▶ [WHAT YOU HAVE TO DO]: Identify all lines in the listing that include the word "deliver", and copy them out.

▶ [DATA RECORDS]:
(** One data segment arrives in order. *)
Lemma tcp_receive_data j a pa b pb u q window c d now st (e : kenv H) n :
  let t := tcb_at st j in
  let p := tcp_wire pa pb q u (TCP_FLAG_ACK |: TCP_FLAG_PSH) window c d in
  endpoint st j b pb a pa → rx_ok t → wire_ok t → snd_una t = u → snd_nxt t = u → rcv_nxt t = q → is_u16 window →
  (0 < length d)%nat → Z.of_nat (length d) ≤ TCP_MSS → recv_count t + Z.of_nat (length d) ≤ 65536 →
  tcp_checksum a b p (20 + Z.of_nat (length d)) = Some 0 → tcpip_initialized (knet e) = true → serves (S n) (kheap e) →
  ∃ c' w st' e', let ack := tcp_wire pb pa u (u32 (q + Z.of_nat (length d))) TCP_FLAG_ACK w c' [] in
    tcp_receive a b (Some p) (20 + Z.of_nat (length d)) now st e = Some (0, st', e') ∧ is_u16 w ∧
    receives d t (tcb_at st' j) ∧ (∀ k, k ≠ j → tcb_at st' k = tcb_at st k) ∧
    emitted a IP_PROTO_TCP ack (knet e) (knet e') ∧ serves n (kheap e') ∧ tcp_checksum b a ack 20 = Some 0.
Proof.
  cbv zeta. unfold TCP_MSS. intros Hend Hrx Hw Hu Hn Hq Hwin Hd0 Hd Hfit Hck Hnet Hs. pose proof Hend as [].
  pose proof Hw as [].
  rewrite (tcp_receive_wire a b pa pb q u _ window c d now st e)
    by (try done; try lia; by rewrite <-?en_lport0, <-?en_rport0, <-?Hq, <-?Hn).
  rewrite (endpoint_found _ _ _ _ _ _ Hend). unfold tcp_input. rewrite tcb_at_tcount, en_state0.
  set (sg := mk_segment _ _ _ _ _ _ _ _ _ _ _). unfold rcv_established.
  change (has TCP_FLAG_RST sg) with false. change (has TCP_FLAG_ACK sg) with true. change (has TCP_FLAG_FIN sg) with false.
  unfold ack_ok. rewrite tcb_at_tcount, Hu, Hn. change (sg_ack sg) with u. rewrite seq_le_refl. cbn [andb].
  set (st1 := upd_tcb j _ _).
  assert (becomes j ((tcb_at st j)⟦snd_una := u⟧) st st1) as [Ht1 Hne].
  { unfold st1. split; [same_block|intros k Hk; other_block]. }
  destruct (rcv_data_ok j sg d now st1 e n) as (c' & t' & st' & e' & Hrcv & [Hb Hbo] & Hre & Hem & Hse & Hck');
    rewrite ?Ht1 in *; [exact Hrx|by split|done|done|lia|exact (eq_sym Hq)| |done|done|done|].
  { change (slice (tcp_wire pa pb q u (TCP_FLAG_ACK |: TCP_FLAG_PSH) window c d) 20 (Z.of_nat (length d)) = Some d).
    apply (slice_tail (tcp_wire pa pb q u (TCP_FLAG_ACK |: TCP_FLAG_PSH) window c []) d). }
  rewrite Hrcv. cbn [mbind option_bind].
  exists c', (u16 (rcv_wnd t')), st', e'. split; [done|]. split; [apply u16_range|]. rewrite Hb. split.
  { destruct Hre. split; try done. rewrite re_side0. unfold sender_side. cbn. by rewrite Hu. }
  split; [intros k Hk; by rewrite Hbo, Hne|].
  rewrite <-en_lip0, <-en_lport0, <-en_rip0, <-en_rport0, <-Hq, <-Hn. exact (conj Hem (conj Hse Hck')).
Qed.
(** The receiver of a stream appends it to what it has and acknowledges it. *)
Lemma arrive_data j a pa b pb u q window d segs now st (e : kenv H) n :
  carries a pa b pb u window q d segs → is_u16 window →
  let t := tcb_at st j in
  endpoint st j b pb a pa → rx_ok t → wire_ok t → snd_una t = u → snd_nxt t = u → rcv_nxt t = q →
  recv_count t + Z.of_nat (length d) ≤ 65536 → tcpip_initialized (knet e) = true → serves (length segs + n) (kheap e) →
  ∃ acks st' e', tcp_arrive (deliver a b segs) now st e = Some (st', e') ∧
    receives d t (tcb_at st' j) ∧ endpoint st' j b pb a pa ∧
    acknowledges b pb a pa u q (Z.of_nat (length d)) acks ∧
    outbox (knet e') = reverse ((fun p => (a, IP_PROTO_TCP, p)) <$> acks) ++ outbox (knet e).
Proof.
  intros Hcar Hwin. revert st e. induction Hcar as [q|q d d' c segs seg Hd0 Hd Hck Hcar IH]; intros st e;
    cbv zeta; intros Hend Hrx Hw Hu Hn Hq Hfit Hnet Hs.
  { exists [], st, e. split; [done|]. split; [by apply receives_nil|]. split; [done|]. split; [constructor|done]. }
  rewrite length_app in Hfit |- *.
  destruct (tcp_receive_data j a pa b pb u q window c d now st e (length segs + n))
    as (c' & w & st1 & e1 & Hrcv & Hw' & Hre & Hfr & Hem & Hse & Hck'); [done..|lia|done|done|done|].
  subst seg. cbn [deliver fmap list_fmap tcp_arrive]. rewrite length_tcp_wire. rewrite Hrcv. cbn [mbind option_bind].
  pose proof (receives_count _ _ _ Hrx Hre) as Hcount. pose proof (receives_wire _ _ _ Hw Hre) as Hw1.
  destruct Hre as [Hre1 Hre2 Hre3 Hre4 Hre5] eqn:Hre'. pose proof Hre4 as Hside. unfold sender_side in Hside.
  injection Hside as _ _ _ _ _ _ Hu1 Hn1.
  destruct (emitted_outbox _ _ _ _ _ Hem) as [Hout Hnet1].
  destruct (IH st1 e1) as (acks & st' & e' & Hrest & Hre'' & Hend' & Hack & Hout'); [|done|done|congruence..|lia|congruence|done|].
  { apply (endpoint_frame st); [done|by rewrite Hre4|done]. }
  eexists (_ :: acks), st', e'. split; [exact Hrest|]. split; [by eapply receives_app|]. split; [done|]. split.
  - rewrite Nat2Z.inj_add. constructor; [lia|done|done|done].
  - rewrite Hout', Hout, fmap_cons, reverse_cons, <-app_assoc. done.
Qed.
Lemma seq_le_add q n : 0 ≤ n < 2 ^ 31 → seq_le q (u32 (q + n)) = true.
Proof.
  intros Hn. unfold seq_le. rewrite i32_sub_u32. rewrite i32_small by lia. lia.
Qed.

...

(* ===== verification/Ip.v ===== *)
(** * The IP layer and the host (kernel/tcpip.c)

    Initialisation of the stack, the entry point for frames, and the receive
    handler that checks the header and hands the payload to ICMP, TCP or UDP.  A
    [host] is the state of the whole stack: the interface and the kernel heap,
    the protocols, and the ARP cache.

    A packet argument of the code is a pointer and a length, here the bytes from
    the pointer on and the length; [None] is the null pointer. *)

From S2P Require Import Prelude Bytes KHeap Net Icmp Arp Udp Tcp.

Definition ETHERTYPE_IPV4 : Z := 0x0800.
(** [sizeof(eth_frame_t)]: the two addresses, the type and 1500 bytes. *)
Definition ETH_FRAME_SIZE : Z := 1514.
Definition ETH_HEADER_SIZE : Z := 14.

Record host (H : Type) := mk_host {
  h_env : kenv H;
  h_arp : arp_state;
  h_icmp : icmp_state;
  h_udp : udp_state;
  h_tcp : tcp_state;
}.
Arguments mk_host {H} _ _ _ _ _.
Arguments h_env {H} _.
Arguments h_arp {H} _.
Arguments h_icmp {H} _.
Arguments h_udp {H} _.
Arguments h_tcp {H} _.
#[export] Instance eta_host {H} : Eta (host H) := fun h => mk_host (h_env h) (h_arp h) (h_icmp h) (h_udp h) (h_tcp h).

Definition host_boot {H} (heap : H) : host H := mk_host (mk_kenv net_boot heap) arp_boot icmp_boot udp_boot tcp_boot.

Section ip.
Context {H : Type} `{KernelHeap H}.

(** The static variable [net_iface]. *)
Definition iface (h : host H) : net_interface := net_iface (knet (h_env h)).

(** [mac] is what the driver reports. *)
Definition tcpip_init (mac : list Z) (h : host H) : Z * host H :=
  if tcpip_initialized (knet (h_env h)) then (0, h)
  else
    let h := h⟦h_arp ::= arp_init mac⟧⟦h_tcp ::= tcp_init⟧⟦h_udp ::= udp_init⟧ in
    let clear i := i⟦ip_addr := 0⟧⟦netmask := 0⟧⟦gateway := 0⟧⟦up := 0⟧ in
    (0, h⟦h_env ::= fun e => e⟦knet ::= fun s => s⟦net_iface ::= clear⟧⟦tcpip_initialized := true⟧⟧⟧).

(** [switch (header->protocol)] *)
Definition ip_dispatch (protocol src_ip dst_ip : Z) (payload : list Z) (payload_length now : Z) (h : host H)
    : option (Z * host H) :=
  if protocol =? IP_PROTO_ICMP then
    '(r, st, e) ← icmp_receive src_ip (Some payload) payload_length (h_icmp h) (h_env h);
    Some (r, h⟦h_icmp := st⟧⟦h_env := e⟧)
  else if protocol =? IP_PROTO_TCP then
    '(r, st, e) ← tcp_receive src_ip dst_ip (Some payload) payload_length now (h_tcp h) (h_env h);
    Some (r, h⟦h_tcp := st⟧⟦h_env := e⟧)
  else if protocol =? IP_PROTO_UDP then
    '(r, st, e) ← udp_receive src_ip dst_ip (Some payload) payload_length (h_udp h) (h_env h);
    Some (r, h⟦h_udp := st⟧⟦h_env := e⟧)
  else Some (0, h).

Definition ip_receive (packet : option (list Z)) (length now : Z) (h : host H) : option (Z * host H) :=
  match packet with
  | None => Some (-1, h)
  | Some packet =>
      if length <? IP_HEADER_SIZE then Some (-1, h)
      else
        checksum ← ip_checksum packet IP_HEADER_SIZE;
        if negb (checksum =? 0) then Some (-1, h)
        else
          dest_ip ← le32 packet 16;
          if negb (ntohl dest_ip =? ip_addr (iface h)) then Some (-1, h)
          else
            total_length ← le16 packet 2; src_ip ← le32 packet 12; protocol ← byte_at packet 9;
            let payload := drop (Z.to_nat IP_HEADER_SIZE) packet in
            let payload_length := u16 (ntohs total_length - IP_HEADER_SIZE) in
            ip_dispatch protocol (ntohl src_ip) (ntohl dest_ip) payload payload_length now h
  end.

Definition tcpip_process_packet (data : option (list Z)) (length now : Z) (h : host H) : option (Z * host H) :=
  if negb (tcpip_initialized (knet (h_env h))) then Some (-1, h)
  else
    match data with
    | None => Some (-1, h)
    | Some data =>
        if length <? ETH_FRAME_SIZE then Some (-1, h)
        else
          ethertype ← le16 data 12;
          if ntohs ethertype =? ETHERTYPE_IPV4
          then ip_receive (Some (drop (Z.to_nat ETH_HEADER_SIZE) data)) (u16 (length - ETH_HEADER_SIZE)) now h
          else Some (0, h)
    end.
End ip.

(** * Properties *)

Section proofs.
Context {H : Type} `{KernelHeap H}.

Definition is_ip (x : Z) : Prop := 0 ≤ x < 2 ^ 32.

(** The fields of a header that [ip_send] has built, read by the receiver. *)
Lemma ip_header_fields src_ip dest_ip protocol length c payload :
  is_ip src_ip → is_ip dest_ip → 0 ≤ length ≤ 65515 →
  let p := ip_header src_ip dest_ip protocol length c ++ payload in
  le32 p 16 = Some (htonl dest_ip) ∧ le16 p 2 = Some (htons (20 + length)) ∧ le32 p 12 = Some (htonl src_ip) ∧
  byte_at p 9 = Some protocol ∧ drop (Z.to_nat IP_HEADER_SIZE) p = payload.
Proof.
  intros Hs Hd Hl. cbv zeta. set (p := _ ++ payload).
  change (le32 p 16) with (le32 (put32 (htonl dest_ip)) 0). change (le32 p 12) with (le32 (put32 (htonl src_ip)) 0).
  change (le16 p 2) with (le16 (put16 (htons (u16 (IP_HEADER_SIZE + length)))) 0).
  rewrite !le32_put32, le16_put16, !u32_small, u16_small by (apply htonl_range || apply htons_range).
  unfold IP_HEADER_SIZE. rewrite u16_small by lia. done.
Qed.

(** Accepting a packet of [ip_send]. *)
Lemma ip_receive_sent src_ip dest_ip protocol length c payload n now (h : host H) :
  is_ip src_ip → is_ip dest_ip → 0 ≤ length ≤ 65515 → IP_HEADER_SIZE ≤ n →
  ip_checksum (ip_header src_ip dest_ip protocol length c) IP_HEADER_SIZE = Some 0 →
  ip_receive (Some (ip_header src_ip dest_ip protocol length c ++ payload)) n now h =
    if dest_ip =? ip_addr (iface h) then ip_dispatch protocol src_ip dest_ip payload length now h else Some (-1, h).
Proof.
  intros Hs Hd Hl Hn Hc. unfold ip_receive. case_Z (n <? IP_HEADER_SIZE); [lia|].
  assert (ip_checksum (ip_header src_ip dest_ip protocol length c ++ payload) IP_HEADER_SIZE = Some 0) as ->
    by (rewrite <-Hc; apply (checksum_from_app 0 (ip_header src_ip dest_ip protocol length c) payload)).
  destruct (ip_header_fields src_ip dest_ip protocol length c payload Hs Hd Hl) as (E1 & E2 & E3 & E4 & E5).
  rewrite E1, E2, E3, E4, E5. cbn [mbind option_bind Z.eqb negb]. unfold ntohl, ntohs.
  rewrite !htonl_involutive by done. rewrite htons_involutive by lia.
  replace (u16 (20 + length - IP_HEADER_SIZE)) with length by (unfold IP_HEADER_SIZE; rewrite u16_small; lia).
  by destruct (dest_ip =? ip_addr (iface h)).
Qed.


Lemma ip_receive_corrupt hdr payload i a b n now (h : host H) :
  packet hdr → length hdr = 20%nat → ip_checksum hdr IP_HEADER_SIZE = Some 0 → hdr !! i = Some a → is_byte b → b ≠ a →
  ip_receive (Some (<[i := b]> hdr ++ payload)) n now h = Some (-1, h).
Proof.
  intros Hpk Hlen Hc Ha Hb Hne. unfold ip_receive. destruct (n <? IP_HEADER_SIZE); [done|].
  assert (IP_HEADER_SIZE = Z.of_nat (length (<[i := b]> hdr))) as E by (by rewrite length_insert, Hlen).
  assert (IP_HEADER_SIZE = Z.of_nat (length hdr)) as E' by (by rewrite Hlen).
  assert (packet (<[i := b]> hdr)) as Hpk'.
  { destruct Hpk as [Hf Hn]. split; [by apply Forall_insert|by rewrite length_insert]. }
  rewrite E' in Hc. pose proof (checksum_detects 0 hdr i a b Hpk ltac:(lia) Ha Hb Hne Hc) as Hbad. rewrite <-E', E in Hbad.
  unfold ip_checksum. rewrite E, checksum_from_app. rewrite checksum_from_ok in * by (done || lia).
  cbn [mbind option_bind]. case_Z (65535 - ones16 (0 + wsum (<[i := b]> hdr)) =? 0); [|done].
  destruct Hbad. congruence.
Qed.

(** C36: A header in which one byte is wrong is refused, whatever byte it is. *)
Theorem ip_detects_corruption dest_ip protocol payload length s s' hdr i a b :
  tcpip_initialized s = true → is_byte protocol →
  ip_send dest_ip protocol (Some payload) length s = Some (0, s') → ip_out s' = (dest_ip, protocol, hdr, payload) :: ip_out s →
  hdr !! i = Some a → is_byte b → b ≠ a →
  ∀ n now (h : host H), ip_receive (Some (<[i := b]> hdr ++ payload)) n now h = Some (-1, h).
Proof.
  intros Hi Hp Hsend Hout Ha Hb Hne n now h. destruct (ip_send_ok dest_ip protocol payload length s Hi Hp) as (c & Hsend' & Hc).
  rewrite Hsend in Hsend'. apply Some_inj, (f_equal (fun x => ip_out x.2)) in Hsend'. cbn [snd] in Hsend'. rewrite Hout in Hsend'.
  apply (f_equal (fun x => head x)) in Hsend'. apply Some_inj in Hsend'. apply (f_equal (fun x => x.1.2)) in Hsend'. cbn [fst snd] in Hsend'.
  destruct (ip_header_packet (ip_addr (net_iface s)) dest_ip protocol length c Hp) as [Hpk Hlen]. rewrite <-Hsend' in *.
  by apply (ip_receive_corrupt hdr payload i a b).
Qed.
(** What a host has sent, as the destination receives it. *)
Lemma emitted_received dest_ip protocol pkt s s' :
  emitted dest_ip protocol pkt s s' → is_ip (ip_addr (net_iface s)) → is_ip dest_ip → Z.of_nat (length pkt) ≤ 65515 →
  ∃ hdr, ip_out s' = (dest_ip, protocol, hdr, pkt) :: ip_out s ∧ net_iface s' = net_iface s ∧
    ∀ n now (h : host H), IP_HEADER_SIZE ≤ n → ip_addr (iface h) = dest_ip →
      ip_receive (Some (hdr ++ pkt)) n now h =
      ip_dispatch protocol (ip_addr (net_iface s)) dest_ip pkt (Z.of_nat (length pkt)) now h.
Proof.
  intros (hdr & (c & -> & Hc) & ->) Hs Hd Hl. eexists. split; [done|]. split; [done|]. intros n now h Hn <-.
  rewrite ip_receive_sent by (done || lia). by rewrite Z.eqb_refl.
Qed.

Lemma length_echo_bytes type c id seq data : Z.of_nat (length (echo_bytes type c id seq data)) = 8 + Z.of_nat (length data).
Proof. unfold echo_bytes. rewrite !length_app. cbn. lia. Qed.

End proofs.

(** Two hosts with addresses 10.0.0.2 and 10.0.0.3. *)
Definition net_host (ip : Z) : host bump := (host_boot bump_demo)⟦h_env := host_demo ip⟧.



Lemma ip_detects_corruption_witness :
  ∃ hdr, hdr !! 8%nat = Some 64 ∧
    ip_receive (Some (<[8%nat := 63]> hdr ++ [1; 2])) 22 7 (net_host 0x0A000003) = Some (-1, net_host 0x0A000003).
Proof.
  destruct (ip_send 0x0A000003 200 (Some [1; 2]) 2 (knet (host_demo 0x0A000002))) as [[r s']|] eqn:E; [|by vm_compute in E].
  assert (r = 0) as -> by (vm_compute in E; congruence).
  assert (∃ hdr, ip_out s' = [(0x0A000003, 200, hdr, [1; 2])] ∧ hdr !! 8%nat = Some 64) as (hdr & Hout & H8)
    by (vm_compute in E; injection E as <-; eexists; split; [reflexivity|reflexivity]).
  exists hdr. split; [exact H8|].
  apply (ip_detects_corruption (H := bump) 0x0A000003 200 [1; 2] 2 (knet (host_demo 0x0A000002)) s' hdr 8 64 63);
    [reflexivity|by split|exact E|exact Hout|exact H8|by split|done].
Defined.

--

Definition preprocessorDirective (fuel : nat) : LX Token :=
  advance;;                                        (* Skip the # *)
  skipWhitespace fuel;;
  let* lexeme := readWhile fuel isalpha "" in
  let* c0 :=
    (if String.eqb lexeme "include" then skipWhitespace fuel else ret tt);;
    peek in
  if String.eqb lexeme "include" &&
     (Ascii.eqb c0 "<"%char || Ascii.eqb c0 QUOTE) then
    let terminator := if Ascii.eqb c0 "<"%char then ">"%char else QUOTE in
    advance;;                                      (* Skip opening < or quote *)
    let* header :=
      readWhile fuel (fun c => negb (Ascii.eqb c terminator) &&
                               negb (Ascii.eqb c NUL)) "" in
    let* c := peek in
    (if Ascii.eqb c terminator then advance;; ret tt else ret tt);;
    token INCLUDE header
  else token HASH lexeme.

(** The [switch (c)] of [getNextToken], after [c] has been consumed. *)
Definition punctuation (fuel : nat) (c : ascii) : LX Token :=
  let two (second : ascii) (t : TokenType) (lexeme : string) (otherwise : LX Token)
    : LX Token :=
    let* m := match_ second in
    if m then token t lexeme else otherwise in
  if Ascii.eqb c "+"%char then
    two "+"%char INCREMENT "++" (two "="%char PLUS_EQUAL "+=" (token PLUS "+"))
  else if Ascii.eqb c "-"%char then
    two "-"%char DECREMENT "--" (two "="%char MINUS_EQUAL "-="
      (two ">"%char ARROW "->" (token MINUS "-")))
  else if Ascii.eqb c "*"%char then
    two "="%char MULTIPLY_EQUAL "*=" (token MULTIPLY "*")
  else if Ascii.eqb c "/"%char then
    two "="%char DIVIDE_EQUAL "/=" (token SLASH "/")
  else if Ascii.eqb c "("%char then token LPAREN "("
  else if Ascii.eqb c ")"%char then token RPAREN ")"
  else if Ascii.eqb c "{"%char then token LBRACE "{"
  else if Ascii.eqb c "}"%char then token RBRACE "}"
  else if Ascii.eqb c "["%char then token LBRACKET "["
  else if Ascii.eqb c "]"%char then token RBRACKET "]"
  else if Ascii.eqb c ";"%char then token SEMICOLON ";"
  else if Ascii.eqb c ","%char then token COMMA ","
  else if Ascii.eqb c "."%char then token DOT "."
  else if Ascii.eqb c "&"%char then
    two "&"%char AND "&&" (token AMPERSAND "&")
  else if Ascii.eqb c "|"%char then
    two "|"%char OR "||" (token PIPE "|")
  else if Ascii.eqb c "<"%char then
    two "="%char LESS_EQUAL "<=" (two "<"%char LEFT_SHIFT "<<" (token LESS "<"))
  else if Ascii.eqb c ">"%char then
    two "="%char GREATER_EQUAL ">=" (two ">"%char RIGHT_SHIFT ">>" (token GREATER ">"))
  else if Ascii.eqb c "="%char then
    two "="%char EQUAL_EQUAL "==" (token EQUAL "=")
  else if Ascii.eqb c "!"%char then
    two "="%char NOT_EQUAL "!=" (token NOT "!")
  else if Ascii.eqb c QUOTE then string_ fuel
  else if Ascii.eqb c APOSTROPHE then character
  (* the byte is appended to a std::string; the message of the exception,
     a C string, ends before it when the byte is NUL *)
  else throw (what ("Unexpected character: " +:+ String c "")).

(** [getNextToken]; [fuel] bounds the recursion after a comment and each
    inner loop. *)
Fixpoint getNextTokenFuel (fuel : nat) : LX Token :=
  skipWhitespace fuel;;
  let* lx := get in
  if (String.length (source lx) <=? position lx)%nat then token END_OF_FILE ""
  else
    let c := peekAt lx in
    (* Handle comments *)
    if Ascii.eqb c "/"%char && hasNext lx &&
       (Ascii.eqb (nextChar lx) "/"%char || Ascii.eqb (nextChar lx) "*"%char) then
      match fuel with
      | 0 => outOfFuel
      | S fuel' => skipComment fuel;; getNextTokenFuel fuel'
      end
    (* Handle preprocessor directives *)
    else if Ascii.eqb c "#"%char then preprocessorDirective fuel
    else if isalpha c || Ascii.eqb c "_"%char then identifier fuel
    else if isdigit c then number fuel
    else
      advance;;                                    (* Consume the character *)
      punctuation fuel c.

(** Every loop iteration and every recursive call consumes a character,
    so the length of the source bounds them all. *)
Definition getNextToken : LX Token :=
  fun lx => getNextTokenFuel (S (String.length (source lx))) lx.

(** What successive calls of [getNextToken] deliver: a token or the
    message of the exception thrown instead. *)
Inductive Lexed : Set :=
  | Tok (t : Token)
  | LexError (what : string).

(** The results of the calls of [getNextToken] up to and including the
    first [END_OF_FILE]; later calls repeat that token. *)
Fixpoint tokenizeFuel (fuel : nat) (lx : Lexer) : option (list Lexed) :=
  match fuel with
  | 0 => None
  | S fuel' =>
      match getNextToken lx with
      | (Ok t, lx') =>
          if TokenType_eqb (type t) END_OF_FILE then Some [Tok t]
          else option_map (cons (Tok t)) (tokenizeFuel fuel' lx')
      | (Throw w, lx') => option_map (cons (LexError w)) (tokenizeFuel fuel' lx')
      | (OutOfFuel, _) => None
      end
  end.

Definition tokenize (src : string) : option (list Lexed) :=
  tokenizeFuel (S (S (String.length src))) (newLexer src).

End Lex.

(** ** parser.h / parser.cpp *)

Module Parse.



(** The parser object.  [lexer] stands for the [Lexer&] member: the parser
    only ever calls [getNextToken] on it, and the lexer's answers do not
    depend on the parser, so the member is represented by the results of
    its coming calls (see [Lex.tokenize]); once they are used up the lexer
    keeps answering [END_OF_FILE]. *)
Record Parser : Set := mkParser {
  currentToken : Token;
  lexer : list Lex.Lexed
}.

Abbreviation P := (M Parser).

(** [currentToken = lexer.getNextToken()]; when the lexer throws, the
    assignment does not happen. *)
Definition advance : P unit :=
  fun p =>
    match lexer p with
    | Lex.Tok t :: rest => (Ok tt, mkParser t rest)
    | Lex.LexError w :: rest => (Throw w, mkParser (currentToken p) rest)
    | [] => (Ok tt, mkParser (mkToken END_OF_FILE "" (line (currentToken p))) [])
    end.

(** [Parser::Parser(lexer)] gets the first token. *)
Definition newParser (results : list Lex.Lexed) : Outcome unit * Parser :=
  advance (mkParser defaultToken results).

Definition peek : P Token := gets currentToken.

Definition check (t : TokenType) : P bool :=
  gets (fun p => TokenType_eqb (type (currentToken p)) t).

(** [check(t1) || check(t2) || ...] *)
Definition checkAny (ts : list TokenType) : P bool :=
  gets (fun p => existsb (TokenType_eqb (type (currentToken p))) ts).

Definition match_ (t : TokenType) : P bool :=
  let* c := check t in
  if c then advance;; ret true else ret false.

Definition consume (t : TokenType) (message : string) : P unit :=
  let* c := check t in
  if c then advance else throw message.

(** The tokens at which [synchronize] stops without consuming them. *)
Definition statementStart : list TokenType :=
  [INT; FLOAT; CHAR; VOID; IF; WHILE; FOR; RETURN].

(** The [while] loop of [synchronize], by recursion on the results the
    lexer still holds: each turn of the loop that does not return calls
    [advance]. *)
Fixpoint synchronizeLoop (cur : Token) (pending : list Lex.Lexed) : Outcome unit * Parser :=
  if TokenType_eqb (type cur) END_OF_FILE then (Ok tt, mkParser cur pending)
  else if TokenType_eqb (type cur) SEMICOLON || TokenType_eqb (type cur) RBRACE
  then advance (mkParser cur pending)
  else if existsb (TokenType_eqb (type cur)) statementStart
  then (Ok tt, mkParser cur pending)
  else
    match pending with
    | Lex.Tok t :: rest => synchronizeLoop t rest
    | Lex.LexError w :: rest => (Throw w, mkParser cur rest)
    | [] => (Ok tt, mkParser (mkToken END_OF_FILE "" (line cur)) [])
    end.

▶ [SOLVED PROBLEM]:
  ∃ acks st' e', tcp_arrive (deliver a b segs) now st e = Some (st', e') ∧
  subst seg. cbn [deliver fmap list_fmap tcp_arrive]. rewrite length_tcp_wire. rewrite Hrcv. cbn [mbind option_bind].
(** What successive calls of [getNextToken] deliver: a token or the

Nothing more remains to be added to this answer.